-- Problem --
The answer should contain all of the records below, each one copied word for word.

-- Data to examine --
Lemma batches_indexes calls n i u :
  concat (taskIndexes <$> (batches calls n i u).1)
  = seq i (calls * (n * fixedTaskSize)).
Proof.
  revert i. induction calls as [|calls IH]; intros i; simpl; [done|].
  pose proof (createTasks_next n i u) as Hnext.
  pose proof (createTasks_indexes n i u) as Hidx.
  destruct (createTasks n i u) as [tasks newIdx]. simpl in Hnext, Hidx.
  specialize (IH newIdx). destruct (batches calls n newIdx u) as [later final].
  cbn [fst] in *. rewrite fmap_app, concat_app, Hidx, IH. subst newIdx.
  by rewrite <- seq_app.
Qed.

Lemma chained_app from mid to tasks tasks' :
  chained from tasks mid → chained mid tasks' to →
  chained from (tasks ++ tasks') to.
Proof.
  revert from. induction tasks as [|t tasks IH]; intros from; simpl.
  - by intros ->.
  - intros (? & ? & ?) ?. eauto.
Qed.

Lemma createTasks_chained n i u :
  chained i (createTasks n i u).1 (createTasks n i u).2.
Proof.
  revert i. induction n as [|n IH]; intros i; simpl; [done|].
  specialize (IH (i + fixedTaskSize)).
  destruct (createTasks n (i + fixedTaskSize) u) as [tasks newIdx].
  by simpl in *.
Qed.

Lemma batches_chained calls n i u :
  chained i (batches calls n i u).1 (batches calls n i u).2.
Proof.
  revert i. induction calls as [|calls IH]; intros i; simpl; [done|].
  pose proof (createTasks_chained n i u) as Hc.
  destruct (createTasks n i u) as [tasks newIdx]. specialize (IH newIdx).
  destruct (batches calls n newIdx u) as [later final]. simpl in *.
  by eapply chained_app.
Qed.
(** C2: [findAvailableNumberInInstanceGroup] does not return the lowest
    positive integer that is not among the observed IDs when an ID is held
    twice. With the IDs 1 to d observed, d by two peers, and d + 1 observed
    as well (and any larger IDs), it returns d + 1, which is among the
    observed IDs: the slice is sorted and scanned by index without the
    repeated value being removed. *)
Theorem findAvailableNumber_duplicate_returns_taken_id
    (c : World) (t : trace) (instanceGroup groupTag sequentialIDTag : string)
    (reservations : list Reservation) (used rest : list Z) (d : nat) :
  EC2_DescribeInstances c t (groupFilters instanceGroup groupTag) = inr reservations ->
  usedOfReservations sequentialIDTag reservations [] = inr used ->
  (0 < d)%nat ->
  Permutation used (denseIDs d ++ Z.of_nat d :: Z.of_nat d + 1 :: rest) ->
  (forall x, In x rest -> Z.of_nat d + 1 <= x) ->
  snd (findAvailableNumberInInstanceGroup c instanceGroup groupTag sequentialIDTag t)
  = Ret (Z.of_nat d + 1)
  /\ In (Z.of_nat d + 1) used
  /\ ~ LowestFree used (Z.of_nat d + 1).
Proof.
  intros Hq Hu _ HP Hrest.
  assert (In (Z.of_nat d + 1) used) as Hin.
  { apply (Permutation_in _ (Permutation_sym HP)).
    apply in_or_app. right. right. now left. }
  split; [|split; [exact Hin|intros (_ & Hnot & _); contradiction]].
  rewrite findAvailableNumberInInstanceGroup_eq, Hq, Hu. cbn [snd]. f_equal.
  unfold lowestFree. rewrite (@Ints_duplicate used d rest HP Hrest).
  unfold denseIDs. rewrite (@firstGap_dense_prefix d 0%nat). cbn [firstGap Nat.add].
  destruct (Z.eqb_spec (Z.of_nat d) (Z.of_nat d + 1)); [lia|reflexivity].
Qed.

-- Solution to this problem --
Lemma batches_indexes calls n i u :
  concat (taskIndexes <$> (batches calls n i u).1)
  = seq i (calls * (n * fixedTaskSize)).
Proof.
  revert i. induction calls as [|calls IH]; intros i; simpl; [done|].
  pose proof (createTasks_next n i u) as Hnext.
  pose proof (createTasks_indexes n i u) as Hidx.
  destruct (createTasks n i u) as [tasks newIdx]. simpl in Hnext, Hidx.
  specialize (IH newIdx). destruct (batches calls n newIdx u) as [later final].
  cbn [fst] in *. rewrite fmap_app, concat_app, Hidx, IH. subst newIdx.
  by rewrite <- seq_app.
Qed.

Lemma chained_app from mid to tasks tasks' :
  chained from tasks mid → chained mid tasks' to →
  chained from (tasks ++ tasks') to.
Proof.
  revert from. induction tasks as [|t tasks IH]; intros from; simpl.
  - by intros ->.
  - intros (? & ? & ?) ?. eauto.
Qed.

Lemma createTasks_chained n i u :
  chained i (createTasks n i u).1 (createTasks n i u).2.
Proof.
  revert i. induction n as [|n IH]; intros i; simpl; [done|].
  specialize (IH (i + fixedTaskSize)).
  destruct (createTasks n (i + fixedTaskSize) u) as [tasks newIdx].
  by simpl in *.
Qed.

Lemma batches_chained calls n i u :
  chained i (batches calls n i u).1 (batches calls n i u).2.
Proof.
  revert i. induction calls as [|calls IH]; intros i; simpl; [done|].
  pose proof (createTasks_chained n i u) as Hc.
  destruct (createTasks n i u) as [tasks newIdx]. specialize (IH newIdx).
  destruct (batches calls n newIdx u) as [later final]. simpl in *.
  by eapply chained_app.
Qed.
(** C2: [findAvailableNumberInInstanceGroup] does not return the lowest
    positive integer that is not among the observed IDs when an ID is held
    twice. With the IDs 1 to d observed, d by two peers, and d + 1 observed
    as well (and any larger IDs), it returns d + 1, which is among the
    observed IDs: the slice is sorted and scanned by index without the
    repeated value being removed. *)
Theorem findAvailableNumber_duplicate_returns_taken_id
    (c : World) (t : trace) (instanceGroup groupTag sequentialIDTag : string)
    (reservations : list Reservation) (used rest : list Z) (d : nat) :
  EC2_DescribeInstances c t (groupFilters instanceGroup groupTag) = inr reservations ->
  usedOfReservations sequentialIDTag reservations [] = inr used ->
  (0 < d)%nat ->
  Permutation used (denseIDs d ++ Z.of_nat d :: Z.of_nat d + 1 :: rest) ->
  (forall x, In x rest -> Z.of_nat d + 1 <= x) ->
  snd (findAvailableNumberInInstanceGroup c instanceGroup groupTag sequentialIDTag t)
  = Ret (Z.of_nat d + 1)
  /\ In (Z.of_nat d + 1) used
  /\ ~ LowestFree used (Z.of_nat d + 1).
Proof.
  intros Hq Hu _ HP Hrest.
  assert (In (Z.of_nat d + 1) used) as Hin.
  { apply (Permutation_in _ (Permutation_sym HP)).
    apply in_or_app. right. right. now left. }
  split; [|split; [exact Hin|intros (_ & Hnot & _); contradiction]].
  rewrite findAvailableNumberInInstanceGroup_eq, Hq, Hu. cbn [snd]. f_equal.
  unfold lowestFree. rewrite (@Ints_duplicate used d rest HP Hrest).
  unfold denseIDs. rewrite (@firstGap_dense_prefix d 0%nat). cbn [firstGap Nat.add].
  destruct (Z.eqb_spec (Z.of_nat d) (Z.of_nat d + 1)); [lia|reflexivity].
Qed.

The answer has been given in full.